The resulting signal from this filtering presents the first speaker or the dominant signal. To obtain the second speaker or the intrusion, we apply a subtraction between the mixture signal and the signal estimated by the designed comb filter.
Figure 2 shows the frequency response of the designed comb filter for a fundamental frequency f0 = 160 Hz and a sampling frequency Fs = 16 kHz.
4 Experiments and comparison
4.1 Experiments
The separation of composite sounds is to keep only the harmonics of the signal and reject the intermediate frequency components. For separation of our composite signal, the proposed approach uses a comb filter with a rectangular bandwidth. The filter amplifies all multiple frequencies f0 = 1/T0 according to the width of the band. f0 is given by the “AMP analysis.”
This approach has been evaluated using Cooke database [33], which contains 100 mixture sounds obtained by mixing ten male voiced speech signals with ten other signals representing a variety of sounds. Interferences can be classified into three categories:
-
Interferences without pitch formed by white and impulse noises.
-
Interferences having a pitch quality formed by pure frequency of 1 kHz, cocktail party noise, rock music, siren and ring tone.
-
Speech interferences, which are speech signal uttered by a woman 1, speech signal uttered by a man 2 and speech signal uttered by a woman 2.
The text pronounced by male target signals is “Why are you all weary.” On the other hand, the text pronounced by the speech interference is “Don’t ask me to carry an oily rag like that.”
Signals constituting the Cooke database are monophonic sound reproduction and are sampled at the frequency 16 kHz.
The mixture signal is decomposed into frames using a hamming window with 64-ms duration.
Figures 3, 4 and 5 present the mixture, the reference target and the estimated target by our approach, respectively, with a noise from the first and the second categories of interferences (white noise, pure frequency of 1 kHz and cocktail party noise).
Then, for this type of mixture signals, we obtain good results for the estimated signals comparing with references signals.
Figures 6, 7 and 8 show the composite signal followed by the first speaker and the second speaker signals references and estimated from the separation operation using a rectangular comb filter.
Figure 6 describes the case when the mixture contains two male voices. This is the most difficult case in the separation task because the two speakers are from the same gender and have very similar characteristics like the fundamental frequency. This explicates why the estimated intrusion is not very similar to the reference one.
Then, we note that the estimated signal is approximately similar to the reference signal for both speakers composed the mixture signal in the three presented cases, especially for the mixture formed by male and female voices.
On the other hand, the proposed approach has been evaluated also in the VCTK database.
This database includes speech data uttered by 109 native speakers of English with various accents.
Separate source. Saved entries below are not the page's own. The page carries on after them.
(* ===== verification/ExecutorClient.v ===== *)
(** * The executor's client and its main program

    internal/runtime/executor/httpclient/client.go: the six calls to the control
    plane over HTTP.  cmd/executor/main.go: the retried fetch of the plan, the run,
    the exit code.  [net/http] and [encoding/json] are the classes [HttpClient]
    and [ClientJSON]. *)

From stdpp Require Import pretty.
From S2P Require Import Prelude GoStrings GoFloat Http RunModel Identity ExprSyntax ExprEval StepCommands Plans Executor Builtins.

Local Open Scope go_scope.

(** ** Messages *)

(** The codec of the messages. *)
Class ClientJSON := {
  enc_refs : list (string * string) → string;
  enc_result : JobResult → string;
  enc_cache : string → list string → string;
  dec_plan : string → string + Plan;
  dec_secrets : string → string + gmap string string;
  dec_cache : string → string + (bool * string * string);
  dec_upload : string → string + string;
  dec_download : string → string + string
}.

Inductive CallError :=
  | BuildFailed (msg : string)
  | RequestFailed (msg : string)
  | ClientError (op : string) (status : Z) (path : string)
  | DecodeFailed (msg : string).

Definition Retryable (status : Z) : bool := bool_decide (500 <= status)%Z || bool_decide (status = 429)%Z.

Record Client := { BaseURL : string; Token : string }.

Section client.
Context {W : Type} `{HttpClient W} `{ClientJSON}.
Context (c : Client).

(** [do]: [ctx] is the error of the context, with which every request fails;
    [out] reads the answer. *)
Definition do_call {Y} (ctx : option string) (method path : string) (body : option string)
    (out : string → string + Y) (w : W) : W * outcome CallError Y :=
  match request_error method (BaseURL c +:+ path) with
  | Some e => (w, Err (BuildFailed e))
  | None =>
      match ctx with
      | Some e => (w, Err (RequestFailed e))
      | None =>
          match http_do {| ReqMethod := method; ReqURL := BaseURL c +:+ path;
                           ReqAuth := "Bearer " +:+ Token c; ReqAccept := None;
                           ReqContentType := (fun _ => "application/json") <$> body;
                           ReqBody := body |} w with
          | (w', inl e) => (w', Err (RequestFailed e))
          | (w', inr (status, answer)) =>
              if bool_decide (status < 200)%Z || bool_decide (300 <= status)%Z
              then (w', Err (ClientError method status path))
              else match out answer with
                   | inl e => (w', Err (DecodeFailed e))
                   | inr y => (w', Ok y)
                   end
          end
      end
  end.

Definition job_path (id : JobRunID) (rest : string) : string := "/internal/jobruns/" +:+ id +:+ "/" +:+ rest.

Definition FetchPlan ctx (id : JobRunID) : W → W * outcome CallError Plan :=
  do_call ctx "GET" (job_path id "plan") None dec_plan.

Definition ref_pair (r : SecretRef) : string * string := (SRScope r, SRName r).

Definition ClientFetchSecrets ctx (id : JobRunID) (refs : list SecretRef)
    : W → W * outcome CallError (gmap string string) :=
  do_call ctx "POST" (job_path id "secrets") (Some (enc_refs (map ref_pair refs))) dec_secrets.

Definition ReportJob ctx (id : JobRunID) (result : JobResult) : W → W * outcome CallError unit :=
  do_call ctx "POST" (job_path id "status") (Some (enc_result result)) (fun _ => inr tt).

Definition ClientResolveCache ctx (id : JobRunID) (key : string) (restoreKeys : list string)
    : W → W * outcome CallError (bool * string * string) :=
  do_call ctx "POST" (job_path id "cache/resolve") (Some (enc_cache key restoreKeys)) dec_cache.

Definition ClientUploadURL ctx (id : JobRunID) (name : string) : W → W * outcome CallError string :=
  do_call ctx "POST" (job_path id ("artifacts/" +:+ name)) (Some "{}") dec_upload.

Definition ClientDownloadURL ctx (id : JobRunID) (name : string) : W → W * outcome CallError string :=
  do_call ctx "GET" (job_path id ("artifacts/" +:+ name)) None dec_download.

(** ** cmd/executor *)

Definition second : Z := 1000000000.

Definition next_backoff (backoff : Z) : Z :=
  if bool_decide (backoff < 15 * second)%Z then (backoff * 2)%Z else backoff.

(** Whether the loop gives up after this error. *)
Definition final_error (ctx : option string) (e : CallError) : bool :=
  match ctx with
  | Some _ => true
  | None => match e with ClientError _ status _ => negb (Retryable status) | _ => false end
  end.

(** The attempts that are left; [ctxs] is the context's error before each
    attempt, [waits] the delays asked for so far. *)
Fixpoint fetch_loop (id : JobRunID) (ctxs : nat → option string) (attempts n : nat) (backoff : Z)
    (last : outcome CallError Plan) (waits : list Z) (w : W) : W * outcome CallError Plan * list Z :=
  match attempts with
  | O => (w, last, waits)
  | S attempts' =>
      match FetchPlan (ctxs n) id w with
      | (w', Err e) =>
          if final_error (ctxs n) e then (w', Err e, waits)
          else fetch_loop id ctxs attempts' (S n) (next_backoff backoff) (Err e) (waits ++ [backoff]) w'
      | (w', r) => (w', r, waits)
      end
  end.

Definition max_attempts : nat := 10.

Definition fetch_plan_retried (id : JobRunID) (ctxs : nat → option string) (w : W)
    : W * outcome CallError Plan * list Z :=
  fetch_loop id ctxs max_attempts 0 second Panic [] w.

Definition exit_code (r : option RunError) : Z :=
  match r with
  | None => 0
  | Some RunCancelled => 130
  | Some _ => 1
  end.

Definition call_error (e : CallError) : string :=
  match e with
  | BuildFailed m => "control-plane: build request: " +:+ m
  | RequestFailed m => "control-plane: request: " +:+ m
  | ClientError op status path => "control-plane " +:+ op +:+ " " +:+ path +:+ ": status " +:+ pretty status
  | DecodeFailed m => "control-plane: decode response: " +:+ m
  end.

(** What the builtin actions use of the client. *)
Definition text_of {Y} (r : W * outcome CallError Y) : W * (string + Y) :=
  match r with
  | (w, Ok y) => (w, inr y)
  | (w, Err e) => (w, inl (call_error e))
  | (w, Panic) => (w, inl "panic")
  end.

Definition client_cache (ctx : option string) (id : JobRunID) : CacheControl W := {|
  ResolveCache := fun key restoreKeys w => text_of (ClientResolveCache ctx id key restoreKeys w);
  ArtifactUploadURL := fun name w => text_of (ClientUploadURL ctx id name w);
  ArtifactDownloadURL := fun name w => text_of (ClientDownloadURL ctx id name w)
|}.

(** [Engine.report]: a failure is only logged. *)
Definition report (ctx : option string) (id : JobRunID) (f : Finished) (w : W) : W :=
  match Reported f with
  | None => w
  | Some result => fst (ReportJob ctx id result w)
  end.

(** The secrets a run asks for. *)
Definition run_secrets (ctx : option string) (id : JobRunID) (refs : list SecretRef) (w : W)
    : W * outcome string (gmap string string) :=
  match ClientFetchSecrets ctx id refs w with
  | (w', Ok m) => (w', Ok m)
  | (w', Err err) => (w', Err (call_error err))
  | (w', Panic) => (w', Panic)
  end.
End client.

(** The host of a run whose secrets come from [secrets]. *)
Definition host_with (h : Host) (secrets : list SecretRef → outcome string (gmap string string)) : Host := {|
  ctxDone := @ctxDone h; makeMetaDir := @makeMetaDir h; prepareFiles := @prepareFiles h;
  FetchSecrets := secrets; runStepScript := @runStepScript h; Executor.runJS := @Executor.runJS h;
  runHandler := @runHandler h
|}.

(** When the context of the process is done: before each fetch of the plan, at
    the fetch of the secrets, at the report. *)
Record Contexts := { AtFetch : nat → option string; AtSecrets : option string; AtReport : option string }.

Section main.
Context `{Unicode} `{FloatText} `{JSONText} `{IntConv} `{MapRange} {W : Type} `{HttpClient W} `{ClientJSON}.
Context (h : Host) (e : Engine) (ctx : Contexts).
(** What others do to the world while the steps run. *)
Context (meanwhile : W → W).

(** The job's environment is rendered before the secrets are asked for. *)
Definition env_renders (id : JobRunID) (p : Plan) : bool :=
  is_ok (render_pairs (jobEnv e p) (range_map (start_env e id p)) (start_env e id p)).

(** [Engine.Run] with its calls: the secrets, when the plan has references,
    then the steps, then the report. *)
Definition engine_run (c : Client) (id : JobRunID) (p : Plan) (w : W) : W * Finished :=
  let f := @Run _ _ _ _ _ (host_with h (fun refs => snd (run_secrets c (AtSecrets ctx) id refs w))) e id p in
  let w1 := if env_renders id p && bool_decide (0 < length (PSecretRefs p))
            then fst (run_secrets c (AtSecrets ctx) id (PSecretRefs p) w) else w in
  (report c (AtReport ctx) id f (meanwhile w1), f).

(** [main] after the flags: the exit code. *)
Definition executor_main (controlPlane : string) (id : JobRunID) (token : option string) (w : W) : W * Z :=
  if bool_decide (id = "") then (w, 2%Z)
  else match token with
       | None => (w, 1%Z)
       | Some token =>
           let c := {| BaseURL := controlPlane; Token := token |} in
           match fetch_plan_retried c id (AtFetch ctx) w with
           | (w1, Ok p, _) => let '(w2, f) := engine_run c id p w1 in (w2, exit_code (RunErr f))
           | (w1, _, _) => (w1, 1%Z)
           end
       end.
End main.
Each speaker reads out about 400 sentences, most of which were selected from a newspaper plus the Rainbow Passage and an elicitation paragraph [34].
We have only used ten speakers from this database: two mixtures formed by two males, two mixtures formed by two females and six mixtures formed by one male and one female [35].
Figures 9, 10 and 11 present the mixture, the reference target, the estimated target by our approach and the estimated target by Quan et al.’s system, respectively, in the case of a mixture formed by two males, in the case of a mixture formed by two females and in the case of a mixture formed by one male and one female.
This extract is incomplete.